2007 GSA Denver Annual Meeting (28–31 October 2007)

Paper No. 5
Presentation Time: 2:30 PM

PRESERVATION OF THE ALKENONE PALEOTEMPERATURE PROXY IN UPLIFTED MARINE SEQUENCES: A TEST FROM THE VRICA OUTCROP, CROTONE, ITALY


CLEAVELAND, Laura C., Geological Sciences, Brown University, Box 1846, Providence, RI 02912 and HERBERT, Timothy D., Department of Earth, Environmental, and Planetary Sciences, Brown University, Box 1846, Providence, RI 02912, Laura_Cleaveland@Brown.edu

The alkenone organic paleotemperature proxy has been used with great success to generate sea surface temperature (SST) records from diverse areas of the world ocean and for a wide range of timescales. To date, however, this methodology has been applied only to marine sediments; the fidelity of alkenone preservation in lithified, uplifted marine sequences exposed on land has not been explored. Such sedimentary sequences have experienced burial depths of hundreds of meters to kilometers before uplift, as well as exposure to oxic pore fluids upon ascent to the surface, either of which may cause alteration of biomarker compounds.
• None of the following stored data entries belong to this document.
Record object_type : Type := mk_object {
  o_identity : identity;
  o_value : bound;
  o_clean : bool;
  o_units : string;
}.
(** [__init__], of an identity *)
Definition ObjectType (i : identity) (v : bound) : object_type := mk_object i v false "".
Definition put_identity (i : identity) (o : object_type) : object_type :=
  mk_object i (o_value o) (o_clean o) (o_units o).
Definition sealed (v : bound) (u : string) (o : object_type) : object_type := mk_object (o_identity o) v true u.
(** [__getitem__] of 0 and 1 *)
Definition getitem_identity (o : object_type) : result exn identity :=
  if o_clean o then Ok (o_identity o) else Err uninitialised.
Definition getitem_value (o : object_type) : result exn bound :=
  if o_clean o then Ok (o_value o) else Err uninitialised.
Definition getUnits (o : object_type) : result exn string :=
  if o_clean o then Ok (o_units o) else Err uninitialised.
Definition object_addMibSource (mibSources : list string) (o : object_type) : object_type :=
  put_identity (addMibSource mibSources (o_identity o)) o.
Definition object_addAsn1MibSource (asn1Sources : list string) (options : dict string string) (o : object_type) :
    object_type :=
  put_identity (addAsn1MibSource asn1Sources options (o_identity o)) o.
Definition object_loadMibs (modNames : list string) (o : object_type) : object_type :=
  put_identity (loadMibs modNames (o_identity o)) o.

(** [isinstance(mibNode, (MibScalar, MibTableColumn))] *)
Definition is_scalar (v : symbol) : bool := match v with SNode (KScalar | KColumn) _ => true | _ => false end.
(** The value as the syntax has it, or as it is; the message of the failure has the name
    of the object. *)
Definition cast (r : resolved) (i : identity) (v : bound) (ignoreValueErrors : bool) : result exn bound :=
  match clone Y (r_modName r, r_symName r) v with
  | Ok v => Ok (Asn1 v)
  | Err e =>
      if is_PyAsn1Error e then
        _ ← prettyPrint i;
        if negb ignoreValueErrors || negb (is_simple v) then Err (SmiError "failed to cast value") else Ok v
      else Err e
  end.
(** An object identifier is shown by its name when it has one. *)
Definition name_value (v : bound) (s : view C) : result exn bound * view C :=
  match v with
  | Asn1 (VOid o) =>
      match resolveWithMib (ObjectIdentity (Parts (arcs o)) no_kwargs) s with
      | (Ok _, (s, j)) => (Ok (Ident j), s)
      | (Err e, (s, _)) => (if is_SmiError e then Ok v else Err e, s)
      end
  | _ => (Ok v, s)
  end.
Definition object_resolve (ignoreErrors : bool) (ignoreValueErrors : option bool) (o : object_type) (s : view C) :
    result exn unit * (view C * object_type) :=
  let ignoreValueErrors := default ignoreErrors ignoreValueErrors in
  if o_clean o then (Ok tt, (s, o))
  else
    let '(r, (s, i)) := resolveWithMib (o_identity o) s in
    let o := put_identity i o in
    match r, clean i with
    | Err e, _ => (Err e, (s, o))
    | Ok _, None => (Err uninitialised, (s, o))
    | Ok _, Some found =>
        if is_scalar (r_mibNode found) then
          let u := units Y (r_modName found, r_symName found) in
          if is_special (o_value o) then (Ok tt, (s, sealed (o_value o) u o))
          else match cast found i (o_value o) ignoreValueErrors with
               | Err e => (Err e, (s, mk_object i (o_value o) false u))
               | Ok v =>
                   match name_value v s with
                   | (Ok v, s) => (Ok tt, (s, sealed v u o))
                   | (Err e, s) => (Err e, (s, mk_object i v false u))
                   end
               end
        else if is_simple (o_value o) then (Ok tt, (s, sealed (o_value o) (o_units o) o))
        else (Err (SmiError "is not OBJECT-TYPE"), (s, o))
    end.

(** ** Notifications *)

(** What is added to a notification: a binding, or what one is made of *)
Inductive added : Type :=
  | Added (o : object_type)
  | Pair (a : arguments identity) (v : bound).

Record notification : Type := mk_notification {
  n_identity : identity;
  n_instanceIndex : list part;
  n_objects : dict (string * string) bound;
  n_varBinds : list object_type;
  n_additional : list added;
  n_clean : bool;
}.
Definition NotificationType (i : identity) (instanceIndex : list part) (objects : dict (string * string) bound) :
    notification :=
  mk_notification i instanceIndex objects [] [] false.
Definition put_n_identity (i : identity) (n : notification) : notification :=
  mk_notification i (n_instanceIndex n) (n_objects n) (n_varBinds n) (n_additional n) (n_clean n).
Definition put_varBinds (l : list object_type) (n : notification) : notification :=
  mk_notification (n_identity n) (n_instanceIndex n) (n_objects n) l (n_additional n) (n_clean n).
Definition put_additional (l : list added) (n : notification) : notification :=
  mk_notification (n_identity n) (n_instanceIndex n) (n_objects n) (n_varBinds n) l (n_clean n).
Definition seal_notification (n : notification) : notification :=
  mk_notification (n_identity n) (n_instanceIndex n) (n_objects n) (n_varBinds n) [] true.
Definition addVarBinds (l : list added) (n : notification) : result exn notification :=
  if n_clean n then Err (SmiError "object is already sealed") else Ok (put_additional (n_additional n ++ l) n).
Definition getitem_binding (n : notification) (i : Z) : result exn object_type :=
  if n_clean n then at_index (n_varBinds n) i else Err uninitialised.

Definition snmpTrapOID : oid := [1; 3; 6; 1; 6; 3; 1; 1; 4; 1; 0].

Section notification.
Context (ignoreErrors : bool) (ignoreValueErrors : bool).
Abbreviation W := (M exn (view C * notification)).

(** A binding that becomes whole; it is lost when it does not. *)
Definition resolve_object (o : object_type) : W object_type := fun sn =>
  let '(r, (s, o)) := object_resolve ignoreErrors (Some ignoreValueErrors) o sn.1 in
  (match r with Ok _ => Ok o | Err e => Err e end, (s, sn.2)).
Definition resolve_identity (i : identity) : W identity := fun sn =>
  let '(r, (s, i)) := resolveWithMib i sn.1 in
  (match r with Ok _ => Ok i | Err e => Err e end, (s, sn.2)).
Definition append (o : object_type) : W unit :=
  modify (λ sn, (sn.1, put_varBinds (n_varBinds sn.2 ++ [o]) sn.2)).
Definition own_identity : W unit := fun sn =>
  let '(r, (s, i)) := resolveWithMib (n_identity sn.2) sn.1 in (r, (s, put_n_identity i sn.2)).

(** The objects of the notification, and where their bindings are *)
Fixpoint expand (objects : list (string * string)) (location : dict oid nat) : W (dict oid nat) :=
  match objects with
  | [] => mret location
  | (modName, symName) :: objects =>
      n ← gets snd;
      i ← resolve_identity (ObjectIdentity (Symbol modName symName (n_instanceIndex n)) no_kwargs);
      o ← resolve_object (ObjectType i (default UnSpecified (dget (n_objects n) (modName, symName))));
      append o;;
      n ← gets snd;
      name ← liftR (getOid i);
      expand objects (dset location name (length (n_varBinds n) - 1)%nat)
  end.

(** The bindings that were added, from the [i]th on *)
Definition place (location : dict oid nat) (o : object_type) : W unit :=
  i ← liftR (getitem_identity o);
  name ← liftR (getOid i);
  match dget location name with
  | Some at_ => modify (λ sn, (sn.1, put_varBinds (<[at_ := o]> (n_varBinds sn.2)) sn.2))
  | None => append o
  end.
(** A binding is made whole where it is. *)
Definition resolve_added (i : nat) (o : object_type) : W object_type := fun sn =>
  let '(r, (s, o)) := object_resolve ignoreErrors (Some ignoreValueErrors) o sn.1 in
  (match r with Ok _ => Ok o | Err e => Err e end,
   (s, put_additional (<[i := Added o]> (n_additional sn.2)) sn.2)).
Fixpoint add_all (location : dict oid nat) (i : nat) (l : list added) : W unit :=
  match l with
  | [] => mret tt
  | a :: l =>
      o ← match a with
          | Added o => resolve_added i o
          | Pair a v => resolve_object (ObjectType (ObjectIdentity a no_kwargs) v)
          end;
      place location o;;
      add_all location (S i) l
  end.

Definition resolve_notification : W unit := fun sn =>
  (if n_clean sn.2 then mret tt
   else
     own_identity;;
     n ← gets snd;
     o ← resolve_object (ObjectType (ObjectIdentity (Parts (arcs snmpTrapOID)) no_kwargs) (Ident (n_identity n)));
     append o;;
     mibNode ← liftR (getMibNode (n_identity n));
     location ← match mibNode with
                | SNode (KNotification objects) _ => expand objects []
                | _ => mret []
                end;
     n ← gets snd;
     add_all location 0 (n_additional n);;
     modify (λ sn, (sn.1, seal_notification sn.2))) sn.
End notification.
Definition notification_resolve (ignoreErrors : bool) (ignoreValueErrors : option bool) (n : notification) (s : view C) :
    result exn unit * (view C * notification) :=
  resolve_notification ignoreErrors (default ignoreErrors ignoreValueErrors) (s, n).

(** ** Variable bindings of an application (hlapi/varbinds.py) *)

(** The MIB view of an engine, over its builder; there is none before it is first used. *)
Inductive engine_mib : Type := NoView (b : builder C) | HasView (s : view C).
Definition getMibViewController (e : engine_mib) : view C :=
  match e with NoView b => View.init b | HasView s => s end.

(** The forms of a binding: an object, an identity and perhaps a value, and anything that
    names an object with a value *)
Inductive binding : Type :=
  | BObject (o : object_type)
  | BIdentity (i : identity) (v : option bound)
  | BName (a : arguments identity) (v : bound).
Definition of_binding (b : binding) : object_type :=
  match b with
  | BObject o => o
  | BIdentity i v => ObjectType i (default UnSpecified v)
  | BName a v => ObjectType (ObjectIdentity a no_kwargs) v
  end.
(** The nested tuple of a module and a symbol, with indices, which a request may have as
    well *)
Record legacy : Type := mk_legacy {
  l_modName : string;
  l_symName : string;
  l_indices : list part;
  l_value : bound;
}.
Definition of_command_binding (b : binding + legacy) : object_type :=
  match b with
  | inl b => of_binding b
  | inr l => ObjectType (ObjectIdentity (Symbol (l_modName l) (l_symName l) (l_indices l)) no_kwargs) (l_value l)
  end.
Fixpoint resolve_all (ignoreErrors : bool) (ignoreValueErrors : option bool) (l : list object_type) :
    V (list object_type) :=
  match l with
  | [] => mret []
  | o :: l =>
      o ← (λ s, let '(r, (s, o)) := object_resolve ignoreErrors ignoreValueErrors o s in
                (match r with Ok _ => Ok o | Err e => Err e end, s));
      l ← resolve_all ignoreErrors ignoreValueErrors l;
      mret (o :: l)
  end.
Definition on_engine {A} (m : V A) (e : engine_mib) : result exn A * engine_mib :=
  let '(r, s) := m (getMibViewController e) in (r, HasView s).

(** [CommandGeneratorVarBinds] *)
Definition makeVarBinds (varBinds : list (binding + legacy)) : engine_mib → result exn (list object_type) * engine_mib :=
  on_engine (resolve_all false None (of_command_binding <$> varBinds)).
Definition unmakeVarBinds (lookupMib : bool) (ignoreValueErrors : option bool) (varBinds : list (oid * bound))
    (e : engine_mib) : result exn (list (oid * bound) + list object_type) * engine_mib :=
  if lookupMib then
    let '(r, e) := on_engine (resolve_all true ignoreValueErrors
                     ((λ x, ObjectType (ObjectIdentity (Parts (arcs x.1)) no_kwargs) x.2) <$> varBinds)) e in
    (inr <$> r, e)
  else (Ok (inl varBinds), e).

(** [NotificationOriginatorVarBinds]: a notification, or a list of bindings *)
Definition makeNotificationVarBinds (varBinds : notification + list binding) :
    engine_mib → result exn (list object_type) * engine_mib :=
  on_engine
    (match varBinds with
     | inl n => λ s,
         let '(r, (s, n)) := notification_resolve false None n s in
         match r with
         | Ok _ => resolve_all false None (n_varBinds n) s
         | Err e => (Err e, s)
         end
     | inr l => resolve_all false None (of_binding <$> l)
     end).
End resolution.
End ObjectId.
We have extracted alkenones from the Plio-Pleistocene aged marine marls of the Vrica land section in Crotone, Italy. We compare alkenone SST estimates from the Vrica section with alkenone SST estimates derived from coeval marine sediments (burial depth ~50 m) retrieved at Ocean Drilling Program Site 964, which lies ~150 km offshore of the Vrica location. We find that SST records from the land and marine sections are well correlated, showing similar mean values, cyclicity, and amplitudes. A small (~1.0°C) offset toward higher temperatures in the Vrica record may reflect a slight bias in alkenone preservation in the land section, or could record true climatic differences between the two locations. We conclude that alkenone preservation at the Vrica section allows reliable SST reconstruction. Although results from different pelagic and hemipelagic sequences might depend on the uplift and weathering histories of individual outcrops, this study suggests the possibility of reconstructing a long, continuous temperature history of the Mediterranean Sea using other land sections exposed throughout the region.